Records from a data collection:
(* ===== verification/Bytes.v ===== *)
(** * Bytes in kernel memory

    Storing and loading byte sequences and little-endian fields in the
    payload memory of the kernel heap. *)

From S2P Require Import Prelude KHeap.

Fixpoint store_bytes (p : Z) (bs : list Z) (m : gmap Z Z) : gmap Z Z :=
  match bs with [] => m | b :: bs' => store_bytes (p + 1) bs' (<[p := b]> m) end.
Definition load_bytes (m : gmap Z Z) (p n : Z) : list Z := (fun i => byte_at m (p + i)) <$> seqZ 0 n.
(** A little-endian field of [n] bytes. *)
Definition load_le (m : gmap Z Z) (p n : Z) : Z :=
  foldr (fun b acc => b + 256 * acc) 0 (load_bytes m p n).
Fixpoint le_bytes (n : nat) (v : Z) : list Z :=
  match n with O => [] | S n' => v mod 256 :: le_bytes n' (v / 256) end.
Definition store_le (p n v : Z) (m : gmap Z Z) : gmap Z Z := store_bytes p (le_bytes (Z.to_nat n) v) m.

Section bytes.
Implicit Types (m : gmap Z Z) (bs : list Z).

Lemma store_bytes_at bs : forall p m x,
  byte_at (store_bytes p bs m) x =
  if (p <=? x) && (x <? p + len bs) then arr_get 0 bs (x - p) else byte_at m x.
Proof.
  induction bs as [|b bs IH]; intros p m x; cbn [store_bytes length].
  - destruct (_ && _) eqn:E; [zbool; lia|done].
  - rewrite IH. unfold byte_at at 1. destruct (decide (x = p)) as [->|Hne].
    + rewrite lookup_insert_eq. cbn [default].
      destruct ((p + 1 <=? p) && _) eqn:E1; [zbool; lia|].
      rewrite Z.leb_refl, (proj2 (Z.ltb_lt p (p + Z.of_nat (S (length bs))))) by lia. by rewrite Z.sub_diag.
    + rewrite lookup_insert_ne by done. fold (byte_at m x).
      destruct (Z.leb_spec (p + 1) x), (Z.leb_spec p x), (Z.ltb_spec x (p + 1 + len bs)),
        (Z.ltb_spec x (p + Z.of_nat (S (length bs)))); cbn [andb]; try lia; try done.
      unfold arr_get. replace (Z.to_nat (x - p)) with (S (Z.to_nat (x - (p + 1)))) by lia. done.
Qed.

(** Memory holds bytes. *)
Definition byte_mem m : Prop := forall a, 0 <= byte_at m a < 256.

Lemma le_bounds bs : Forall (fun b => 0 <= b < 256) bs ->
  0 <= foldr (fun b acc => b + 256 * acc) 0 bs < 256 ^ len bs.
Proof.
  induction 1 as [|b l Hb Hl IH]; cbn [foldr length]; [lia|].
  replace (Z.of_nat (S (length l))) with (Z.succ (len l)) by lia. rewrite Z.pow_succ_r by lia. lia.
Qed.

Lemma load_le_bounds m p n : byte_mem m -> 0 <= n -> 0 <= load_le m p n < 256 ^ n.
Proof.
  intros Hm Hn. unfold load_le. pose proof (le_bounds (load_bytes m p n)) as Hb.
  unfold load_bytes in *. rewrite length_fmap, length_seqZ, Z2Nat.id in Hb by done.
  apply Hb, Forall_fmap, Forall_forall. intros i _. apply Hm.
Qed.

Lemma byte_mem_store p bs : Forall (fun b => 0 <= b < 256) bs -> byte_mem (store_bytes p bs ∅).
Proof.
  intros Hbs a. rewrite store_bytes_at. destruct (_ && _); [|vm_compute; split; [done|reflexivity]].
  unfold arr_get. destruct (bs !! _) as [b|] eqn:E; cbn [default]; [|lia].
  by apply (Forall_lookup_1 _ _ _ _ Hbs) in E.
Qed.

(** ** Reading back *)

Lemma load_bytes_ext m m' p p' n :
  (forall i, 0 <= i < n -> byte_at m (p + i) = byte_at m' (p' + i)) -> load_bytes m p n = load_bytes m' p' n.
Proof.
  intros H. apply list_fmap_ext. intros k i Hk. apply list_elem_of_lookup_2, elem_of_seqZ in Hk. apply H. lia.
Qed.

Lemma load_bytes_app m p n k :
  0 <= n -> 0 <= k -> load_bytes m p (n + k) = load_bytes m p n ++ load_bytes m (p + n) k.
Proof.
  intros Hn Hk. unfold load_bytes. rewrite seqZ_app, fmap_app by done. f_equal.
  apply list_eq. intros j. rewrite !list_lookup_fmap. rewrite Z.add_0_l.
  destruct (decide (Z.of_nat j < k)).
  - rewrite !lookup_seqZ_lt by lia. cbn [fmap option_fmap option_map]. do 2 f_equal. lia.
  - rewrite !lookup_seqZ_ge by lia. done.
Qed.

Lemma length_load_bytes m p n : 0 <= n -> len (load_bytes m p n) = n.
Proof. intros. unfold load_bytes. rewrite length_fmap, length_seqZ. lia. Qed.

Lemma load_stored data m p : load_bytes (store_bytes p data m) p (len data) = data.
Proof.
  apply list_eq. intros j. unfold load_bytes. rewrite list_lookup_fmap. destruct (decide (j < length data)%nat).
  - rewrite lookup_seqZ_lt by lia. cbn [fmap option_fmap option_map]. rewrite store_bytes_at.
    rewrite (proj2 (Z.leb_le _ _)), (proj2 (Z.ltb_lt _ _)) by lia. cbn [andb].
    destruct (lookup_lt_is_Some_2 data j) as [x Hx]; [done|]. unfold arr_get.
    replace (Z.to_nat _) with j by lia. by rewrite Hx.
  - rewrite lookup_seqZ_ge by lia. symmetry. apply lookup_ge_None. lia.
Qed.

Lemma length_le_bytes n v : length (le_bytes n v) = n.
Proof. revert v. induction n as [|n IH]; intros v; cbn [le_bytes length]; [done|by rewrite IH]. Qed.

Lemma le_bytes_range n v : Forall (fun b => 0 <= b < 256) (le_bytes n v).
Proof. revert v. induction n as [|n IH]; intros v; [constructor|]. constructor; [by apply Z.mod_pos_bound|apply IH]. Qed.

Lemma le_bytes_value n : forall v,
  foldr (fun b acc => b + 256 * acc) 0 (le_bytes n v) = v mod 256 ^ Z.of_nat n.
Proof.
  induction n as [|n IH]; intros v; cbn [le_bytes foldr]; [by rewrite Z.mod_1_r|].
  rewrite IH, Nat2Z.inj_succ, Z.pow_succ_r by lia. rewrite Z.rem_mul_r; lia.
Qed.

(** ** Frames

    [frame p n m m']: only bytes in [[p, p + n)] differ. *)

Definition frame (p n : Z) m m' : Prop := forall x, ~ (p <= x < p + n) -> byte_at m' x = byte_at m x.

Lemma frame_refl p n m : frame p n m m.
Proof. done. Qed.
Lemma frame_trans p n m1 m2 m3 : frame p n m1 m2 -> frame p n m2 m3 -> frame p n m1 m3.
Proof. intros H1 H2 x Hx. by rewrite H2, H1. Qed.
Lemma frame_weaken p n q k m m' : frame q k m m' -> p <= q -> q + k <= p + n -> frame p n m m'.
Proof. intros H1 Hp Hn x Hx. apply H1. lia. Qed.
Lemma frame_empty p n q k m m' : frame q k m m' -> k <= 0 -> frame p n m m'.
Proof. intros H1 Hk x Hx. apply H1. lia. Qed.

Lemma frame_store_bytes p bs m : frame p (len bs) m (store_bytes p bs m).
Proof. intros x Hx. rewrite store_bytes_at. destruct (_ && _) eqn:E; [zbool; lia|done]. Qed.
Lemma frame_store_le p n v m : 0 <= n -> frame p n m (store_le p n v m).
Proof.
  intros Hn. unfold store_le. pose proof (frame_store_bytes p (le_bytes (Z.to_nat n) v) m) as H.
  rewrite length_le_bytes, Z2Nat.id in H; done.
Qed.

Lemma load_bytes_frame p n q k m m' :
  frame q k m m' -> p + n <= q \/ q + k <= p \/ n <= 0 -> load_bytes m' p n = load_bytes m p n.
Proof. intros H1 Hd. apply load_bytes_ext. intros i Hi. apply H1. lia. Qed.
Lemma load_le_frame p n q k m m' :
  frame q k m m' -> p + n <= q \/ q + k <= p \/ n <= 0 -> load_le m' p n = load_le m p n.
Proof. intros H1 Hd. unfold load_le. by erewrite load_bytes_frame by done. Qed.

Lemma load_le_store_eq p n v m : 0 <= n -> load_le (store_le p n v m) p n = v mod 256 ^ n.
Proof.
  intros Hn. unfold load_le, store_le. pose proof (load_stored (le_bytes (Z.to_nat n) v) m p) as H.
  rewrite length_le_bytes, Z2Nat.id in H by done. by rewrite H, le_bytes_value, Z2Nat.id.
Qed.
Lemma load_le_store_ne p n q k v m :
  0 <= k -> p + n <= q \/ q + k <= p \/ n <= 0 -> load_le (store_le q k v m) p n = load_le m p n.
Proof. intros Hk Hd. eapply load_le_frame; [by apply frame_store_le|done]. Qed.

Lemma byte_mem_store_bytes p bs m :
  byte_mem m -> Forall (fun b => 0 <= b < 256) bs -> byte_mem (store_bytes p bs m).
Proof.
  intros Hm Hbs a. rewrite store_bytes_at. destruct (_ && _); [|apply Hm].
  apply (arr_get_Forall 0 (fun b => 0 <= b < 256)); [lia|done].
Qed.
Lemma byte_mem_store_le p n v m : byte_mem m -> byte_mem (store_le p n v m).
Proof. intros Hm. apply byte_mem_store_bytes; [done|apply le_bytes_range]. Qed.
Lemma load_bytes_range m p n : byte_mem m -> Forall (fun b => 0 <= b < 256) (load_bytes m p n).
Proof. intros Hm. apply Forall_fmap, Forall_forall. intros i _. apply Hm. Qed.

End bytes.
(* ===== verification/Part.v ===== *)
(** * Partitions (src/src/drivers/partition_table.c, part.c, src/src/fs/volume.c)

    The GPT reader, the partition layer over the disk driver, and the volume
    binding.  The header and the entry array live in kernel-heap memory: they
    are read from disk into the bytes at the address [kmalloc] returned and
    decoded from there. *)

From S2P Require Import Prelude KHeap Bytes Disk.

Definition GPT_HEADER_LBA : Z := 1.
Definition GPT_MAX_PARTITIONS : Z := 128.
Definition GPT_TYPE_UNUSED : list Z := replicate 16 0.
Definition GPT_TYPE_EFI_SYSTEM : list Z := [193; 42; 115; 40; 129; 28; 16; 70; 176; 134; 75; 84; 121; 152; 77; 131].
Definition GPT_TYPE_LINUX_FS : list Z := [175; 61; 198; 15; 131; 132; 114; 71; 142; 121; 61; 105; 216; 71; 125; 228].
Definition GPT_TYPE_LINUX_SWAP : list Z := [97; 87; 198; 6; 129; 28; 16; 70; 176; 134; 75; 84; 121; 152; 77; 131].
Definition GPT_TYPE_FAT32 : list Z := [227; 175; 46; 235; 93; 243; 70; 71; 157; 20; 165; 67; 81; 92; 200; 176].

(** ** Bytes in memory *)

Definition bytes_of (ws : list Z) : list Z := mjoin ((fun w => [w .& 255; (w .>> 8) .& 255]) <$> ws).
Record gpt_entry : Type := GptEntry {
  type_guid : list Z; start_lba : Z; end_lba : Z; name : list Z
}.
Definition load_entry (m : gmap Z Z) (p : Z) : gpt_entry :=
  GptEntry (load_bytes m p 16) (load_le m (p + 32) 8) (load_le m (p + 40) 8)
           ((fun i => load_le m (p + 56 + 2 * i) 2) <$> seqZ 0 36).

Record part (D : Type) : Type := Part {
  pdisk : disk D;
  pheap : kheap;
  gpt_header : Z;          (* address, 0 before the first read *)
  gpt_entries : Z;
  partition_count : Z;
  allocated_entries : Z;
  part_ready : bool
}.
Arguments Part {D} _ _ _ _ _ _ _.
Arguments pdisk {D} _.
Arguments pheap {D} _.
Arguments gpt_header {D} _.
Arguments gpt_entries {D} _.
Arguments partition_count {D} _.
Arguments allocated_entries {D} _.
Arguments part_ready {D} _.

Section gpt.
Context {D : Type} `{PortIO D}.
Implicit Types (s : part D).

Definition set_pdisk d s : part D :=
  Part d (pheap s) (gpt_header s) (gpt_entries s) (partition_count s) (allocated_entries s) (part_ready s).
Definition set_pheap h s : part D :=
  Part (pdisk s) h (gpt_header s) (gpt_entries s) (partition_count s) (allocated_entries s) (part_ready s).
Definition set_header p s : part D :=
  Part (pdisk s) (pheap s) p (gpt_entries s) (partition_count s) (allocated_entries s) (part_ready s).
Definition set_entries p s : part D :=
  Part (pdisk s) (pheap s) (gpt_header s) p (partition_count s) (allocated_entries s) (part_ready s).
Definition set_count n s : part D :=
  Part (pdisk s) (pheap s) (gpt_header s) (gpt_entries s) n (allocated_entries s) (part_ready s).
Definition set_allocated n s : part D :=
  Part (pdisk s) (pheap s) (gpt_header s) (gpt_entries s) (partition_count s) n (part_ready s).
Definition set_ready b s : part D :=
  Part (pdisk s) (pheap s) (gpt_header s) (gpt_entries s) (partition_count s) (allocated_entries s) b.

Definition mem_of s : gmap Z Z := payload (pheap s).

(** [disk_read] into kernel memory at [p]. *)
Definition disk_read_to (lba count p : Z) s : Z * part D :=
  let '(ws, r, d) := disk_read lba count (pdisk s) in
  (r, set_pheap (set_payload (store_bytes p (bytes_of ws) (mem_of s)) (pheap s)) (set_pdisk d s)).

Definition guid_equal (a b : list Z) : bool := bool_decide (a = b).

Definition gpt_signature_valid (sig : list Z) : bool :=
  bool_decide (sig = [69; 70; 73; 32; 80; 65; 82; 84]).

(** The entry array's buffer, allocated anew when the table has grown. *)
Definition ensure_entries (fuel : nat) (count size : Z) s : option (Z * part D) :=
  if (gpt_entries s =? 0) || (allocated_entries s <? count) then
    s ← (if gpt_entries s =? 0 then Some s
         else h ← kfree fuel (gpt_entries s) (pheap s); Some (set_pheap h s));
    '(p, h) ← kmalloc fuel size (pheap s);
    let s := set_entries p (set_pheap h s) in
    if p =? 0 then Some (-1, set_allocated 0 (set_count 0 s))
    else Some (0, set_allocated count s)
  else Some (0, s).

Definition gpt_read_header (fuel : nat) s : option (Z * part D) :=
  s ← (if gpt_header s =? 0 then
         '(p, h) ← kmalloc fuel ATA_SECTOR_SIZE (pheap s); Some (set_header p (set_pheap h s))
       else Some s);
  if gpt_header s =? 0 then Some (-1, s)
  else
    let '(r, s) := disk_read_to GPT_HEADER_LBA 1 (gpt_header s) s in
    if r <? 0 then Some (-1, s)
    else
      let hdr := gpt_header s in
      let entry_array_lba := load_le (mem_of s) (hdr + 72) 8 in
      let entry_count := load_le (mem_of s) (hdr + 80) 4 in
      let entry_size := load_le (mem_of s) (hdr + 84) 4 in
      if negb (gpt_signature_valid (load_bytes (mem_of s) hdr 8)) then Some (-1, s)
      else if negb (entry_size =? 128) then Some (-1, s)
      else if (entry_count =? 0) || (GPT_MAX_PARTITIONS <? entry_count) then Some (-1, s)
      else if (entry_array_lba =? 0) || (16777215 <? entry_array_lba) then Some (-1, s)
      else
        let s := set_count entry_count s in
        let entry_array_size := entry_count * entry_size in
        let entry_sectors := (entry_array_size + ATA_SECTOR_SIZE - 1) / ATA_SECTOR_SIZE in
        '(r, s) ← ensure_entries fuel entry_count entry_array_size s;
        if r <? 0 then Some (-1, s)
        else
          let '(r, s) := disk_read_to entry_array_lba entry_sectors (gpt_entries s) s in
          Some (if r <? 0 then -1 else 0, s).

▶ Problem statement:
When you reach the line holding "Definition mem_of s" in the records above, begin reproducing exactly, stop after the line holding "s ← (if gpt_header s =? 0 then", and output nothing else.

▶ Worked solution:
Definition mem_of s : gmap Z Z := payload (pheap s).

(** [disk_read] into kernel memory at [p]. *)
Definition disk_read_to (lba count p : Z) s : Z * part D :=
  let '(ws, r, d) := disk_read lba count (pdisk s) in
  (r, set_pheap (set_payload (store_bytes p (bytes_of ws) (mem_of s)) (pheap s)) (set_pdisk d s)).

Definition guid_equal (a b : list Z) : bool := bool_decide (a = b).

Definition gpt_signature_valid (sig : list Z) : bool :=
  bool_decide (sig = [69; 70; 73; 32; 80; 65; 82; 84]).

(** The entry array's buffer, allocated anew when the table has grown. *)
Definition ensure_entries (fuel : nat) (count size : Z) s : option (Z * part D) :=
  if (gpt_entries s =? 0) || (allocated_entries s <? count) then
    s ← (if gpt_entries s =? 0 then Some s
         else h ← kfree fuel (gpt_entries s) (pheap s); Some (set_pheap h s));
    '(p, h) ← kmalloc fuel size (pheap s);
    let s := set_entries p (set_pheap h s) in
    if p =? 0 then Some (-1, set_allocated 0 (set_count 0 s))
    else Some (0, set_allocated count s)
  else Some (0, s).

Definition gpt_read_header (fuel : nat) s : option (Z * part D) :=
  s ← (if gpt_header s =? 0 then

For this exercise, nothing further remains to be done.